29 June 2009
Dating is cool (sometimes), but some of you out there may be wondering what to do when there is a drought in your dating pool. I know it's been awhile since I've been out on a date, but I'm not worried. This is what I do in the meantime....and it may help you too:
You know this guy (or girl) very well. You all hang out from time to time, but there are no romantic sparks. This is just someone that's cool to hang around and you have a mutual understanding that "it's not like that." Simply....call up a platonic friend and hang!
This kills two birds with one stone. Not only are you occupying time that is spent thinking about not dating, you can help the community at the same time. Depending on the organization, you could possibly meet some young singles with an interest similar to yours. So get out and help out!
DATE YOUR GIRLS
I'm always down for a great ladies' night! We play games, have a marathon of our favorite TV shows on DVD, hit a club or happy hour and just have a great time! This is also a great time to scope for guys while out and about.
What better person to spend time with than yourself?? I know that I love me some me! (Sounds conceited doesn't it? I'm really not...promise haha) I am famous for treating myself to a movie. Usually because it's something I really want to see and I don't like waiting on other people. I haven't mastered the going to a restaurant by myself yet, but I do go get some take-out (usually curbside) and sit home with a nice movie, or TV show marathon.
These are some things that worked for me, and may give you some things to think about the next time you want to go on a date.
03 June 2009
Welcome to a new era...The Green Era. Everything on TV, in ads, and just about everywhere else is about saving the environment and decreasing your carbon footprint. I'm all for doing my part and recycling and all, but there is one think I really don't want to recycle...........MEN!! Yes, I said it. I'm not mad if you do (because I have done so in the past), but it's just not for me anymore.
It seems that many guys that I've dated/gone out with/talked to in the past are around me today. That's not necessarily a bad thing, because I love people and keep my friends. All of a sudden, these throwbacks want to be serious and date exclusively. Where were you years ago when I liked you!?!?! Were you NOT standing right there when I let it be known that I liked you?? Geez!

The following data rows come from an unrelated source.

(** *** Command lines that are refused, and digits that are no number *)

(** X16. A command line on which [gnu_getopt] raises, or with an argument
    left over, an option that is no setting or flag, a missing or empty
    domain, a start revision that [isdigit] does not accept, or an end
    revision that is neither empty nor accepted by [isdigit], makes the
    script write a message and the usage text to stderr and exit with
    status 1, without a request and without output. *)
Theorem X16_refused_command_line_exits :
  forall (remote : nat -> request -> http_result) (passes : nat)
         (argv : cmdline),
    refused argv = true ->
    let r := do_main remote passes argv 0%nat in
    result r = Raise (SystemExit 1)
    /\ (exists message, trace r = [EStderr message; EStderr usage_message])
    /\ requests (trace r) = []
    /\ printed (trace r) = [].
Proof.
  intros remote passes argv Href r.
  assert (H : usage_exit r 0%nat).
  { subst r. rewrite do_main_after_opts. apply usage_exit_bind.
    now apply process_opts_refused. }
  destruct H as (Hres & _ & m & Ht). rewrite Ht.
  repeat split; [exact Hres | now exists m].
Qed.

Lemma X16_witness :
  result (do_main Samples.remote_up 0 Samples.bad_start_argv 0%nat)
  = Raise (SystemExit 1).
Proof.
  exact (proj1 (X16_refused_command_line_exits Samples.remote_up 0%nat
                  Samples.bad_start_argv eq_refl)).
Defined.

(** X17. [check_opts] tests the start revision with [isdigit], and [do_main]
    reads it with [int]: a start revision made of digits that [int] does not
    read (a superscript two, say) is accepted, and the run then ends with
    [ValueError] before any request, with nothing on stderr. *)
Theorem X17_digits_that_are_no_number :
  forall (remote : nat -> request -> http_result) (passes : nat)
         (options : list (string * string)) (d e : string),
    forallb recognized options = true ->
    given_domain options = Some d -> d <> EmptyString ->
    isdigit (given_start options) = true ->
    given_end options = Some e -> isdigit e = true ->
    int_of_str (given_start options) = None ->
    do_main remote passes (Parsed options []) 0%nat
    = mkRun (Raise ValueError) 0%nat
        (if verbose (settings options) then [EVerbose (settings options)]
         else []).
Proof.
  intros remote passes options d e Hrec Hd Hne Hstart Hend He Hint.
  destruct (accepted_run remote options d e 0%nat Hrec Hd Hne Hstart Hend He)
    as (Hrun & _ & Hss & _).
  rewrite do_main_after_opts, (bind_silent _ _ _ _ _ Hrun).
  apply after_opts_stops. cbn [int]. now rewrite Hss, Hint.
Qed.

Lemma X17_witness :
  isdigit "²" = true
  /\ do_main Samples.remote_up 0 superscript_end_argv 0%nat
     = mkRun (Raise ValueError) 0%nat [].
Proof.
  split; [reflexivity |].
  refine (X17_digits_that_are_no_number Samples.remote_up 0%nat
            [("--domain", Samples.wiki); ("--startrev", "²");
             ("--endrev", "25000000")]
            Samples.wiki "25000000" eq_refl eq_refl _ eq_refl eq_refl eq_refl
            eq_refl).
  discriminate.
Defined.

End Extras.
Definition with_lock (n until : Z) (s : AdminState) : AdminState :=
  {| preview := preview s; animationsEnabled := animationsEnabled s;
     animationType := animationType s; sections := sections s;
     formFields := formFields s; recipients := recipients s;
     submissions := submissions s; lockUntil := until;
     failedCount := n; history := history s; future := future s;
     role := role s; authenticated := authenticated s |}.

Definition with_session (r : option Role) (a : bool) (n : Z) (s : AdminState) : AdminState :=
  {| preview := preview s; animationsEnabled := animationsEnabled s;
     animationType := animationType s; sections := sections s;
     formFields := formFields s; recipients := recipients s;
     submissions := submissions s; lockUntil := lockUntil s;
     failedCount := n; history := history s; future := future s;
     role := r; authenticated := a |}.

(** ** Content edits and the undo/redo history (the [Home] component) *)

(** The two pieces of React state the history handlers read and write. *)
Record Store := { content : ContentState; adminState : AdminState }.

(** A deep copy rebuilds every record and every array; strings are immutable
    primitives and are carried over. *)
Definition clone_Stat (s : Stat) : Stat :=
  {| stat_value := stat_value s; stat_label := stat_label s |}.

Definition clone_Hero (h : Hero) : Hero :=
  {| hero_badge := hero_badge h; hero_title := hero_title h;
     hero_subtitle := hero_subtitle h; hero_ctaPrimary := hero_ctaPrimary h;
     hero_ctaSecondary := hero_ctaSecondary h;
     hero_stats := map clone_Stat (hero_stats h);
     hero_image := hero_image h;
     hero_decor := map (fun d : string => d) (hero_decor h) |}.

Definition clone_Feature (f : Feature) : Feature :=
  {| feature_title := feature_title f; feature_text := feature_text f;
     feature_tag := feature_tag f; feature_icon := feature_icon f |}.

Definition clone_Service (s : Service) : Service :=
  {| service_title := service_title s; service_text := service_text s;
     service_icon := service_icon s |}.

Definition clone_GalleryItem (g : GalleryItem) : GalleryItem :=
  {| item_title := item_title g; item_description := item_description g;
     item_category := item_category g; item_src := item_src g |}.

Definition clone_Gallery (g : Gallery) : Gallery :=
  {| categories := map (fun c : string => c) (categories g);
     items := map clone_GalleryItem (items g) |}.

Definition clone_Link (l : Link) : Link :=
  {| link_label := link_label l; link_href := link_href l |}.

Definition clone_Contact (c : Contact) : Contact :=
  {| contact_title := contact_title c; contact_subtitle := contact_subtitle c;
     contact_cta := contact_cta c; contact_email := contact_email c;
     contact_phone := contact_phone c; contact_address := contact_address c;
     contact_socials := map clone_Link (contact_socials c) |}.

Definition clone_Footer (f : Footer) : Footer :=
  {| footer_text := footer_text f; footer_links := map clone_Link (footer_links f) |}.

Definition clone_Meta (m : Meta) : Meta :=
  {| meta_title := meta_title m; meta_description := meta_description m;
     meta_keywords := meta_keywords m; meta_ogImage := meta_ogImage m |}.

Definition structuredClone (c : ContentState) : ContentState :=
  {| hero := clone_Hero (hero c);
     features := map clone_Feature (features c);
     services := map clone_Service (services c);
     gallery := clone_Gallery (gallery c);
     contact := clone_Contact (contact c);
     footer := clone_Footer (footer c);
     navigation := map clone_Link (navigation c);
     meta := clone_Meta (meta c) |}.

(** [JSON.parse(JSON.stringify(c))]: on a tree of plain objects, arrays and
    strings, serialising and parsing build the same copy. *)
Definition JSON_roundtrip (c : ContentState) : ContentState := structuredClone c.

(** [pushHistory]; [[snapshot, ...s.history].slice(0, HISTORY_LIMIT)] keeps the
    first [HISTORY_LIMIT] entries, newest first. *)
Definition pushHistory (snapshot : ContentState) (s : AdminState) : AdminState :=
  with_stacks (take HISTORY_LIMIT (snapshot :: history s)) [] s.

(** [updateContent]; [hasStructuredClone] is the test
    [typeof structuredClone === "function"].  The updater given to
    [setContent] receives the latest content and runs once per call (the
    second run that React makes in development builds is not modelled). *)
Definition updateContent (hasStructuredClone : bool)
    (mutate : ContentState -> ContentState) (st : Store) : Store :=
  let current := content st in
  let snap :=
    if hasStructuredClone then structuredClone current else JSON_roundtrip current in
  let next := mutate snap in
  {| content := next; adminState := pushHistory current (adminState st) |}.

(** [handleUndo].  The updater given to [setAdminState] receives the latest
    admin state [s]; the [content] it pushes is the variable of the render the
    handler was created in, [rendered] here. *)
Definition handleUndo (rendered : ContentState) (st : Store) : Store :=
  let s := adminState st in
  match history s with
  | [] => st
  | latest :: rest =>
      let future' := take HISTORY_LIMIT (rendered :: future s) in
      {| content := latest; adminState := with_stacks rest future' s |}
  end.

(** [handleRedo]. *)
Definition handleRedo (rendered : ContentState) (st : Store) : Store :=
  let s := adminState st in
  match future s with
  | [] => st
  | latest :: rest =>
      let history' := take HISTORY_LIMIT (rendered :: history s) in
      {| content := latest; adminState := with_stacks history' rest s |}
  end.

(** A press of the undo or redo button: the handler of the current render
    runs, so the content it read at render time is the current content. *)
Definition undo (st : Store) : Store := handleUndo (content st) st.
Definition redo (st : Store) : Store := handleRedo (content st) st.
(** One element of [search_results], when it is a dict. *)
Record SearchHit := {
  hit_Url : option str; hit_url : option str;
  hit_Name : option str; hit_name : option str;
  hit_SourceId : option str }.
Inductive ResultItem := HitDict (res : SearchHit) | HitOther.

(** [observation['search_result']] and [observation], when they are dicts. *)
Record SearchOutcome := { search_results : option (list ResultItem) }.
Record Observation := { search_result : Bag SearchOutcome }.

(** [reply.value] of an event activity, when it is a dict. *)
Record EventValue := {
  thought : option str;
  taskDialogId : option str;
  state : option str;
  observation : Bag Observation }.

(** The keys of an entity that are read. *)
Record EntityFields := {
  ent_type : option str;
  ent_at_id : option str; ent_id : option str;
  ent_url : option str; ent_Url : option str; ent_uri : option str;
  ent_sameAs : option str;
  ent_name : option str; ent_title : option str; ent_Name : option str }.

(** An entity: an object with a [__dict__], a dict, or something else. *)
Inductive Entity :=
  EntObject (vars : EntityFields) | EntDict (ent : EntityFields) | EntOther.

(** An activity of the SDK. [suggested_actions] holds the titles of
    [reply.suggested_actions.actions]; [conversation] holds
    [activity.conversation.id]. *)
Record Activity := {
  type : ActivityTypes;
  text : option str;
  channel_data : Bag ChannelData;
  entities : option (list Entity);
  value : Bag EventValue;
  suggested_actions : option (list str);
  conversation : option str }.

(** The async iterator handed out by the SDK: it delivers activities and
    then is exhausted, or fails with a transport error. *)
Inductive Transport :=
  Exhausted | Broken | Deliver (reply : Activity) (rest : Transport).

(** The SDK's [CopilotClient], by the two calls the wrapper makes. *)
Record CopilotClient := {
  sdk_start_conversation : Transport;
  sdk_ask_question : str -> str -> Transport }.

(** [CopilotStudioClient]; the connection settings play no part. *)
Record CopilotStudioClient := {
  _client : CopilotClient;
  _conversation_id : option str }.

(** [__init__]. *)
Definition init (sdk : CopilotClient) : CopilotStudioClient :=
  {| _client := sdk; _conversation_id := None |}.

(** The payloads of the yielded tuples. *)
Record ThoughtInfo := { th_text : str; th_task : str; th_state : str }.
Record SearchInfo := {
  index : nat; url : str; title : str; source_id : str }.

(** The tuples [send_message] yields, by their tag: ['status'], ['thought'],
    ['search_result'], ['content'], ['final_content'], ['citations'],
    ['suggestion']. *)
Inductive Event :=
| Status (msg : str)
| Thought (t : ThoughtInfo)
| SearchResult (sr : SearchInfo)
| Content (chunk : str)
| FinalContent (full : str)
| Citations (citation_map : gmap str Meta)
| Suggestion (actions : str).

(** How an async generator or coroutine ends: normally (for a generator,
    [StopAsyncIteration]: the sequence is closed), or by an exception
    that propagates to the caller. *)
Inductive Ending := StopAsyncIteration | Propagated.

(** The outcome of draining the generator of one [send_message] call:
    the tuples yielded, how it ended, what is left unread in the transport
    ([None] if [ask_question] was never called), and the client object
    afterwards. *)
Record Run := {
  yielded : list Event;
  ending : Ending;
  unread : option Transport;
  self_after : CopilotStudioClient }.

(** [a or b or ... or ''] over [dict.get] results. *)
Fixpoint first_truthy (candidates : list (option str)) : str :=
  match candidates with
  | [] => []
  | Some s :: rest => if truthy s then s else first_truthy rest
  | None :: rest => first_truthy rest
  end.

Definition colon : N := 58%N.
Definition dot : N := 46%N.

(** Lines 170-175: the tool name extracted from [taskDialogId]. *)
Definition task_name_of (task_id : str) : str :=
  let task_name :=
    if has_char colon task_id then last_piece (split colon task_id)
    else if has_char dot task_id then last_piece (split dot task_id)
    else task_id in
  remove_all (lit "-InvokeServer") (remove_all (lit "P:") task_name).

(** [for idx, res in enumerate(results)], from position [idx] on. *)
Fixpoint enumerate_results (idx : nat) (results : list ResultItem)
    : list Event :=
  match results with
  | [] => []
  | HitDict res :: rest =>
      SearchResult
        {| index := idx;
           url := first_truthy [hit_Url res; hit_url res];
           title := first_truthy [hit_Name res; hit_name res];
           source_id := first_truthy [hit_SourceId res] |}
      :: enumerate_results (S idx) rest
  | HitOther :: rest => enumerate_results (S idx) rest
  end.

Definition empty_value : EventValue :=
  {| thought := None; taskDialogId := None; state := None;
     observation := Unset |}.
Definition empty_observation : Observation := {| search_result := Unset |}.
Definition empty_outcome : SearchOutcome := {| search_results := None |}.
Definition empty_channel_data : ChannelData :=
  {| streamType := None; chunkType := None |}.

(** [bag or {}] followed by [isinstance(_, dict)]. *)
Definition as_dict {D : Type} (empty : D) (b : Bag D) : option D :=
  match b with
  | Unset => Some empty
  | NotDict => None
  | Dict d => Some d
  end.
(** * A shallow embedding of the elysia-bun user API

  The program is a CRUD REST service for one resource, [User]:
  - [models/user-model.ts] declares the mongoose schema of a user;
  - [controller/user-controller.ts] registers the four route handlers;
  - [index.ts] installs the bearer gate, reads the port and boots the
    process (connect to the database, then listen).

  The file first embeds these three sources, together with the part of
  mongoose they call into and the header check of the README, and then
  states and proves the properties of the specification about them,
  followed by further properties of the code. *)

From Stdlib Require Import NArith String Ascii List Lia.
From stdpp Require Import base option gmap strings list fin_maps pretty.

Open Scope string_scope.
Open Scope N_scope.

(** ** JavaScript values the program inspects *)

Module JS.

(** A string is kept as the sequence of its code units, so that
    [String.length] is its [.length] and [=] is [===] on strings.

    [!x] on a value of type [string | undefined]: [undefined] and the
    empty string are falsy, every other string is truthy. *)
Definition truthy_string (s : string) : bool :=
  negb (bool_decide (s = "")).

Definition truthy (v : option string) : bool :=
  match v with
  | None => false
  | Some s => truthy_string s
  end.

(** [v === lit] for [v : string | undefined] and a string literal. *)
Definition strict_eq (v : option string) (lit : string) : bool :=
  match v with
  | None => false
  | Some s => bool_decide (s = lit)
  end.

(** [a || b]: the left operand when it is truthy, else the right one. *)
Definition or {A : Type} (inj : string → A) (a : option string) (b : A) : A :=
  match a with
  | Some s => if truthy_string s then inj s else b
  | None => b
  end.

(** [s.slice(start)] for a literal [start >= 0]: the string without its
    first [start] code units, the empty string when it has no more. *)
Fixpoint slice (start : nat) (s : string) : string :=
  match start, s with
  | O, _ => s
  | S n, String _ rest => slice n rest
  | S _, EmptyString => EmptyString
  end.

(** A request body, a JSON object read at the type [TUser]: property
    names to string values.  Properties may be missing and others may be
    present; [body !! k] is the value of [body.k], [None] for
    [undefined]. *)
Abbreviation Object := (gmap string string).

End JS.

(** ** models/user-model.ts *)

Module UserModel.

(** Options of a path of type [String] in a mongoose schema. *)
Record SchemaTypeOptions := {
  required : bool;
  minlength : N;
  maxlength : N
}.

(** [{ type: String, required: true, minlength: 3, maxlength: 255 }] *)
Definition string_3_255 : SchemaTypeOptions :=
  {| required := true; minlength := 3; maxlength := 255 |}.
(** * Stargazer: regression tables in HTML and LaTeX

    A shallow embedding of [estimagic_stargazer/stargazer_function.py] and
    the properties of its table-assembly engine: significance stars, the
    union covariate index, the render options and the two serializers.

    Conventions of the embedding.
    - A Python float is a [float]: [None] is NaN, [Some q] a finite value,
      kept as the rational it denotes.  Only comparisons and [isnan] are
      ever performed on them here, and both are exact on floats.
    - A Python exception is a value of [exn]; code that may raise returns a
      [result].  Methods of the class thread the instance explicitly and
      return the instance as it is when the call ends, also when it ends by
      an exception (assignments made before a [raise] persist).
    - The library functions the class relies on ([sorted], [pandas.cut],
      [numpy.digitize]) are modelled by their documented behaviour; those
      whose results are only printed ([str] on floats and tuples,
      [numpy.round], [numpy.sqrt], the sum of floats) are parameters of the
      development ([PyRuntime]). *)

From Stdlib Require Import QArith Qcanon.
From stdpp Require Import gmap strings list sorting pretty.

Open Scope Z_scope.
Open Scope string_scope.

(** ** Exceptions and results *)

Inductive exn :=
| AssertionError (msg : string)
| TypeError (msg : string)
| ValueError (msg : string)
| IndexError (msg : string)
| KeyError (msg : string).

Inductive result (A : Type) :=
| Ok (a : A)
| Raise (e : exn).
Arguments Ok {A} a.
Arguments Raise {A} e.

#[global] Instance result_ret : MRet result := λ A a, Ok a.
#[global] Instance result_bind : MBind result := λ A B f m,
  match m with
  | Ok a => f a
  | Raise e => Raise e
  end.
#[global] Instance result_fmap : FMap result := λ A B f m,
  match m with
  | Ok a => Ok (f a)
  | Raise e => Raise e
  end.

(** [for x in l: ...] over a body that may raise, collecting the values. *)
Fixpoint for_each {A B} (body : A → result B) (l : list A) : result (list B) :=
  match l with
  | [] => Ok []
  | x :: l' => y ← body x; ys ← for_each body l'; Ok (y :: ys)
  end.

(** ** Numbers and strings *)

Definition float := option Qc.
Definition nan : float := None.

(** [np.isnan] *)
Definition isnan (x : float) : bool :=
  match x with
  | None => true
  | Some _ => false
  end.

(** A decimal literal [n / d]. *)
Definition dec (n : Z) (d : positive) : Qc := Q2Qc (n # d).

Fixpoint replicate_str (n : nat) (s : string) : string :=
  match n with
  | O => ""
  | S n' => s ++ replicate_str n' s
  end.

I'm at a new place in my life. I have a new career, community service projects I'm working on, saving to make that "big purchase".....stuff like that. I'm not looking down on anyone, but I'm not at the same place I was back then. Maybe they've grown too, but I've moved on. I'm happy to be a friend, but that's about it.
My questions for you: Have you recycled any men/women you dated? How did it work out? Would you recommend it to others?
01 June 2009
In today's world, we are bred for impatience. Everything is fast. We have 30-minute meals, Fios, express check-out.....I blame technology! We are part of a generation that expects to see instant results.....okay I'll admit that I'm guilty of this. Sometimes I just want what I want when I want it....sue me, I'm human. I am working on this patience thing though.
Now, as I work on my patience, I have one gripe for the fellas.....DON'T WASTE MY TIME (cue E. Badu)! It's very precious to me! Story time...this guy took the time to get my number. We talk pretty regular (good conversation, he's funny) and it's hard telling if he's interested in me as a homie, or more. No biggie. We made plans to go out, but they fell through at the last minute. Again, no biggie because I don't wait around, so I made other plans. Then we made plans again, and the same thing.
While I work on being patient with people, I'm also working on forgiveness and being nice (I already am nice, but I just want to stay that way). There was no time lost in this case because I made other arrangements ....those who know me, know I go with the flow, jump in or miss the boat!
Now I'm not mad at all about the plans, but I wanted to see and hang out with him. I let it be known, he said the same. Here's my question:
Should I implement the "3 Strikes, You're out" Rule, or should I just keep him as a phone buddy?